## [Task statement]
The word "object" marks the lines to copy; find all of them in the entries below.

Stored items:
■ ■ ■

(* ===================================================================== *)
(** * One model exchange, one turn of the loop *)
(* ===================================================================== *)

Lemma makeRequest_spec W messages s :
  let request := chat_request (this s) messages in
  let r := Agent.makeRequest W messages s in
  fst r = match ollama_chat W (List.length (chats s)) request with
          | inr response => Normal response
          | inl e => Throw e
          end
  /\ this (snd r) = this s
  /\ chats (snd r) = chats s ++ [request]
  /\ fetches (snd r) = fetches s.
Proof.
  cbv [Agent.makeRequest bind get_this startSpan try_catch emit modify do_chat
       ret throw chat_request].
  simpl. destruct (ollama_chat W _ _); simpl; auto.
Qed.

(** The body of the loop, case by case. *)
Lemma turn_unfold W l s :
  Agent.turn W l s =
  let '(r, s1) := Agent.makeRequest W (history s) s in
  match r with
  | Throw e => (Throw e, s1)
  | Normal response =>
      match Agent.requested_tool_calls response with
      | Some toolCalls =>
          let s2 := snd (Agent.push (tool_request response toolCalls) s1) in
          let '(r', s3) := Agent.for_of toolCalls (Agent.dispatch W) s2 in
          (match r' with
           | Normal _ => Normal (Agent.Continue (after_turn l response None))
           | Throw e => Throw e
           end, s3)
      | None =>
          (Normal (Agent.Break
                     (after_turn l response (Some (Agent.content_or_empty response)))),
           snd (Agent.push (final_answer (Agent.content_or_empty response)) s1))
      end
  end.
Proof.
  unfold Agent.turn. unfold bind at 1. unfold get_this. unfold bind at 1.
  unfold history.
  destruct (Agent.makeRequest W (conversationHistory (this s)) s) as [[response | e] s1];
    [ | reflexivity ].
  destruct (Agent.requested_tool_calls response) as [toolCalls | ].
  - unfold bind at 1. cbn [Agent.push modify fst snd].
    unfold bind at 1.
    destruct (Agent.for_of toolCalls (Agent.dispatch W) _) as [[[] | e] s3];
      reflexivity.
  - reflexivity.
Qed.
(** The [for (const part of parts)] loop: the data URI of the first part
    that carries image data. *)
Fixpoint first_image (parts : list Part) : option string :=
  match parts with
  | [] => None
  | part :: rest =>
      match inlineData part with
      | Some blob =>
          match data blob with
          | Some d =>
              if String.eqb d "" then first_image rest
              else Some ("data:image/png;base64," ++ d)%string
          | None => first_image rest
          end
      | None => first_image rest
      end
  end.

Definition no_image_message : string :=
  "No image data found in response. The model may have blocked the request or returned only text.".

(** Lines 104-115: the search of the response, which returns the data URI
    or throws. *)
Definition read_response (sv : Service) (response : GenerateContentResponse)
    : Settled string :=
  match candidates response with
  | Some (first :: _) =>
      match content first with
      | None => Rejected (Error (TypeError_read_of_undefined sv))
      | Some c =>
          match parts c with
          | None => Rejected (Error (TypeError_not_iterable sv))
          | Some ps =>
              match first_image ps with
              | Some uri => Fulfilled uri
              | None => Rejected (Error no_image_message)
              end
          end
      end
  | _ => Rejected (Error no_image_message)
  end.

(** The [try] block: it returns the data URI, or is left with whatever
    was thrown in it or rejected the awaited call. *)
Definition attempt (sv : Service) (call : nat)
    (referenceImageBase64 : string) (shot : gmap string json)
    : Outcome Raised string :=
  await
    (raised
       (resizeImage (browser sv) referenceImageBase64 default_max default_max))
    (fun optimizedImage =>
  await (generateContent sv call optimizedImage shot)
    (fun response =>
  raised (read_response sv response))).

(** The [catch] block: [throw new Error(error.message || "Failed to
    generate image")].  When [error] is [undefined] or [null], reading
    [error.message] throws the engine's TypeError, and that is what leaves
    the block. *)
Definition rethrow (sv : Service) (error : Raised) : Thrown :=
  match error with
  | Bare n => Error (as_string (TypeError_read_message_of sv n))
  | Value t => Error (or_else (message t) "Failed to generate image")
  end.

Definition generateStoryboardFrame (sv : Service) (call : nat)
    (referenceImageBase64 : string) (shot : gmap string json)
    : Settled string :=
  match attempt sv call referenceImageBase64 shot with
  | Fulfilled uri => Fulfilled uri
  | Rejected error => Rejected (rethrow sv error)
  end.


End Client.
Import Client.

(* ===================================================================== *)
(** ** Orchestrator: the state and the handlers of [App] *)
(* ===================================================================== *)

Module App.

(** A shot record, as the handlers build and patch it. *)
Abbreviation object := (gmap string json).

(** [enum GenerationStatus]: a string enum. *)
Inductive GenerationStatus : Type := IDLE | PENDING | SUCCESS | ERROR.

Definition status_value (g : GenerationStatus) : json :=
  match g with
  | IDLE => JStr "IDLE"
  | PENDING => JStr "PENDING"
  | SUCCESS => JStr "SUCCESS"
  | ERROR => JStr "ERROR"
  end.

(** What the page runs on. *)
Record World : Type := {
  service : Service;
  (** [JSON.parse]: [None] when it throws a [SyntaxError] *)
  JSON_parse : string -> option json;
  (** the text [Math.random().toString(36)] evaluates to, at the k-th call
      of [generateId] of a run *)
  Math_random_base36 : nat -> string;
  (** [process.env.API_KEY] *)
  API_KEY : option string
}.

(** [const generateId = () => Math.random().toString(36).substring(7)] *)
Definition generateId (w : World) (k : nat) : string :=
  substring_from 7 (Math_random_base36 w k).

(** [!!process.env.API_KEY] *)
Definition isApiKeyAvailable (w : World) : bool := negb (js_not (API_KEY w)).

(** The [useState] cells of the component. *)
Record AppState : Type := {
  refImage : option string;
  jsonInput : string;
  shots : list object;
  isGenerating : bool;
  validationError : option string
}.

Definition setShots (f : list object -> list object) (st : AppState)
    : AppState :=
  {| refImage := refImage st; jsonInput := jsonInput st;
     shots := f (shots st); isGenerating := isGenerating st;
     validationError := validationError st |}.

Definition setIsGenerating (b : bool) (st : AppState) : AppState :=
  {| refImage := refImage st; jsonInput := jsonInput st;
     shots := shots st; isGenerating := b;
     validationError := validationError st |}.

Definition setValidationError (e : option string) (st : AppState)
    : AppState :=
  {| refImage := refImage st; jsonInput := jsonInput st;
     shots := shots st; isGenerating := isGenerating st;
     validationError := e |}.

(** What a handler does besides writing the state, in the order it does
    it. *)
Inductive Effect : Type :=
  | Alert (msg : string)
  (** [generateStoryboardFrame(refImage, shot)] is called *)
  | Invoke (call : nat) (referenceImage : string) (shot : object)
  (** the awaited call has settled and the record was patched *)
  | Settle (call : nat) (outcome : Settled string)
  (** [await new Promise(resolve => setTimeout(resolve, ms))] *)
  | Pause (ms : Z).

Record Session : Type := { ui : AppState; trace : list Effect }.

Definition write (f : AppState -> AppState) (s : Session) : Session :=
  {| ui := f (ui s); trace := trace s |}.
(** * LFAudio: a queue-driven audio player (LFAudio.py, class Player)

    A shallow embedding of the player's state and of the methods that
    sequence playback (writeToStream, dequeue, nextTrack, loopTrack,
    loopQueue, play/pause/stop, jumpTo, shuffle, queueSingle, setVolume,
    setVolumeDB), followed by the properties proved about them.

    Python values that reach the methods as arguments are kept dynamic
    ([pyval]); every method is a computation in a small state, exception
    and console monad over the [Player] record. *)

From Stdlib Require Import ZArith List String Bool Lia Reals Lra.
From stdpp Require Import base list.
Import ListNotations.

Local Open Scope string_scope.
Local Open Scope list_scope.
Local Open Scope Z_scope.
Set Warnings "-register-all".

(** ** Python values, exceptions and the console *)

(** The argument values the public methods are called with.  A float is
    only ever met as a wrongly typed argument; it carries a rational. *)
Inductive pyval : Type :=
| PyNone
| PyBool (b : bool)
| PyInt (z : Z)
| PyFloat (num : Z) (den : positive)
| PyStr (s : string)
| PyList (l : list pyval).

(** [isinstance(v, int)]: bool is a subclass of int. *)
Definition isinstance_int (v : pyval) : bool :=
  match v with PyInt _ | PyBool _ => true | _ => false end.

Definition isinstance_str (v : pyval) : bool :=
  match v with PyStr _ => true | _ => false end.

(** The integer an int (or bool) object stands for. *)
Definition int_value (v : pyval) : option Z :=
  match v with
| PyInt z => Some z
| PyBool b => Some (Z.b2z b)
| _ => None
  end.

■ ■ ■

## [Reply]
Abbreviation object := (gmap string json).
  shots : list object;
Definition setShots (f : list object -> list object) (st : AppState)
  | Invoke (call : nat) (referenceImage : string) (shot : object)
(** The integer an int (or bool) object stands for. *)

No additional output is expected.